Shabtai's novel was told entirely from the perspective of its narrator and was packed with characters whose lives and memories were explored in the dense text. Gitai has sensibly gone for a straightforward, linear approach, cross-cutting between his three principal protagonists; but viewers unfamiliar with the book may have difficulty sorting out the relationships between the various characters.
Film begins with Caesar (Assi Dayan), who has recently separated from his wife, whom he still loves, and his young son, and who has moved into a grungy studio apartment he shares with Israel (Amos Schub), a lazy musician content to sponge off Caesar. The two hear that the father of their friend Goldman has died, and set off to attend the funeral but can't find the correct cemetery. Caesar is involved with two women. One, Elizara, is married but willing to divorce her husband to marry him; he remains indecisive, and she makes a play for Israel. Israel, meanwhile, is unsure of his relationship with a sweet zoology student, Ella, even when she becomes pregnant.

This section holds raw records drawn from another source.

(* ===== verification/Engine.v ===== *)
(** * The protocol engine of the server ([rust-server/protocol.rs])

    Every session the engine serves is a [HotSession] in a slab, found by the
    endpoint it speaks from and by its number; [Session] is the half of it the
    control plane shares (an [Arc], here an entry of [sh_public] under the
    session's number).  The handlers are those of [DataplaneLogic for
    ProtocolEngine]: a datagram, a packet of the TUN device, a command, a tick.

    Left out: the profiler, the gauges, the per-session debug counters and the
    records of [record_packet_dpi], none of which the engine reads. *)

From S2P Require Import Prelude FlowFrame Classify Replay Packet Obfs Routes Downlink StreamControl Text Getconf Sink Slab.

Definition MAX_ACTIVE_SESSIONS : Z := 3072.
Definition CONTROL_EVENT_CAPACITY : Z := 1024.
Definition SESSION_SETUP_IDLE_MS : Z := 15000.
Definition SESSION_AUTH_IDLE_MS : Z := 10 * 60 * 60 * 1000.
Definition EPOCH_SWEEP_INTERVAL_MS : Z := 5 * 60000.
Definition DOWNLINK_DRAIN_PACKET_LIMIT : Z := 128.
Definition EPOCH_IDLE_TTL_MS : Z := 60 * 60000.
Definition HOT_TABLE_RESERVE : Z := 128.
Definition MEMORY_COMPACT_INTERVAL_MS : Z := 5000.
Definition SESSION_MAINTENANCE_INTERVAL_MS : Z := 1000.
Definition SETUP_BUDGET_PER_TICK : Z := 1024.
Definition UNAUTHENTICATED_SETUP_LOG_INTERVAL_MS : Z := 10000.
Definition MIGRATING_ENDPOINT_TTL_MS : Z := 2000.
Definition MIGRATING_ENDPOINT_SWEEP_INTERVAL_MS : Z := 1000.

(** ** Randomness

    [rng_packet n bound] are the draws of the engine's [StdRng] for its [n]-th
    packet, with the padding drawn below [bound]; [os_random n] are the twelve
    bytes [OutState::new] takes from the system for session [n]. *)
Class Entropy := { rng_packet : Z -> Z -> Draws; os_random : Z -> bytes }.
Class EntropyLaws (R : Entropy) : Prop := {
  rng_packet_law : forall n bound, 0 < bound <= 60 -> draws_ok bound (rng_packet n bound);
  os_random_law : forall n, len (os_random n) = 12;
}.

(** ** Data *)

Inductive FecProfile := Safe | Off.
#[global] Instance FecProfile_eq_dec : EqDecision FecProfile.
Proof. solve_decision. Defined.

Abbreviation EndpointKey := (SockAddr * option IpAddr)%type.
(** The ciphers of a credential are functions of its key. *)
Record Credential := mkCredential { cr_password : bytes; cr_key : bytes }.
Definition contains_password (credentials : list Credential) (password : bytes) : bool :=
  existsb (fun c => bytes_eqb (cr_password c) password) credentials.

(** The half the control plane shares.  [worker_id] is [u64::MAX] until the
    client names its worker. *)
Record Session := mkSession {
  pub_address : SockAddr; pub_password : bytes; pub_device_id : bytes; pub_generation_id : Z;
  pub_session_salt : bytes; pub_worker_id : Z; pub_desired_stream_count : Z; pub_tunnel_ip : option bytes;
  pub_last_seen : Z; pub_up_bytes : Z; pub_down_bytes : Z; pub_created_at : Z; pub_is_srtp : bool;
  pub_has_tunnel : bool; pub_cancelled : bool;
}.
Definition set_pub_last_seen (p : Session) (v : Z) : Session :=
  mkSession (pub_address p) (pub_password p) (pub_device_id p) (pub_generation_id p) (pub_session_salt p)
    (pub_worker_id p) (pub_desired_stream_count p) (pub_tunnel_ip p) v (pub_up_bytes p) (pub_down_bytes p)
    (pub_created_at p) (pub_is_srtp p) (pub_has_tunnel p) (pub_cancelled p).
Definition set_pub_up_bytes (p : Session) (v : Z) : Session :=
  mkSession (pub_address p) (pub_password p) (pub_device_id p) (pub_generation_id p) (pub_session_salt p)
    (pub_worker_id p) (pub_desired_stream_count p) (pub_tunnel_ip p) (pub_last_seen p) v (pub_down_bytes p)
    (pub_created_at p) (pub_is_srtp p) (pub_has_tunnel p) (pub_cancelled p).
Definition set_pub_down_bytes (p : Session) (v : Z) : Session :=
  mkSession (pub_address p) (pub_password p) (pub_device_id p) (pub_generation_id p) (pub_session_salt p)
    (pub_worker_id p) (pub_desired_stream_count p) (pub_tunnel_ip p) (pub_last_seen p) (pub_up_bytes p) v
    (pub_created_at p) (pub_is_srtp p) (pub_has_tunnel p) (pub_cancelled p).
Definition set_pub_has_tunnel (p : Session) (v : bool) : Session :=
  mkSession (pub_address p) (pub_password p) (pub_device_id p) (pub_generation_id p) (pub_session_salt p)
    (pub_worker_id p) (pub_desired_stream_count p) (pub_tunnel_ip p) (pub_last_seen p) (pub_up_bytes p)
    (pub_down_bytes p) (pub_created_at p) (pub_is_srtp p) v (pub_cancelled p).
Definition set_pub_cancelled (p : Session) (v : bool) : Session :=
  mkSession (pub_address p) (pub_password p) (pub_device_id p) (pub_generation_id p) (pub_session_salt p)
    (pub_worker_id p) (pub_desired_stream_count p) (pub_tunnel_ip p) (pub_last_seen p) (pub_up_bytes p)
    (pub_down_bytes p) (pub_created_at p) (pub_is_srtp p) (pub_has_tunnel p) v.
Definition set_pub_tunnel_ip (p : Session) (v : option bytes) : Session :=
  mkSession (pub_address p) (pub_password p) (pub_device_id p) (pub_generation_id p) (pub_session_salt p)
    (pub_worker_id p) (pub_desired_stream_count p) v (pub_last_seen p) (pub_up_bytes p) (pub_down_bytes p)
    (pub_created_at p) (pub_is_srtp p) (pub_has_tunnel p) (pub_cancelled p).
Definition set_pub_worker_id (p : Session) (v : Z) : Session :=
  mkSession (pub_address p) (pub_password p) (pub_device_id p) (pub_generation_id p) (pub_session_salt p) v
    (pub_desired_stream_count p) (pub_tunnel_ip p) (pub_last_seen p) (pub_up_bytes p) (pub_down_bytes p)
    (pub_created_at p) (pub_is_srtp p) (pub_has_tunnel p) (pub_cancelled p).
Definition set_pub_desired_stream_count (p : Session) (v : Z) : Session :=
  mkSession (pub_address p) (pub_password p) (pub_device_id p) (pub_generation_id p) (pub_session_salt p)
    (pub_worker_id p) v (pub_tunnel_ip p) (pub_last_seen p) (pub_up_bytes p) (pub_down_bytes p) (pub_created_at p)
    (pub_is_srtp p) (pub_has_tunnel p) (pub_cancelled p).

Goldman, played with brooding melancholy by the director himself, becomes increasingly morbid in the months following his father's demise and spends a great deal of time with his Polish-born mother discussing death and immortality, while becoming steadily more suicidal.
Gitai takes his time establishing the enclosed world of his three heroes, and his other characters, including several vibrant women, fade into the background. Little is made of the fact that Caesar's son contracts leukemia, or of Israel's fling with Elizara. Still less is made of the Tel Aviv background.
Handsomely photographed by Renato Berta, the film is in equal parts intriguing and distancing. In the end, there's a feeling of dissatisfaction and a need to know more about these characters. And yet as the film unfolds, the sometimes irritatingly slow pace and the director's fondness for extraneous scenes (a long sequence in a bar) are alienating.
Assi Dayan is excellent as the burnt-out, jaded Caesar, and Gitai himself is on the button as the suicidal Goldman. Among a strong supporting cast, there's a solid appearance by vet director and exec Menahem Golan, who plays a wheelchair-confined rep of an older generation.
Camera (Technicolor), Renato Berta; editor, Zohar Sela; music, Uri Ophir; production design, Eytan Levy; costumes, Laura Dinolescu; sound. Yochai Moshe; assistant director, Haim Rinsky; casting, Leva Hon. Reviewed at Venice Film Festival (Fast Lane), Sept. 3, 1995. Running time: 112 MIN.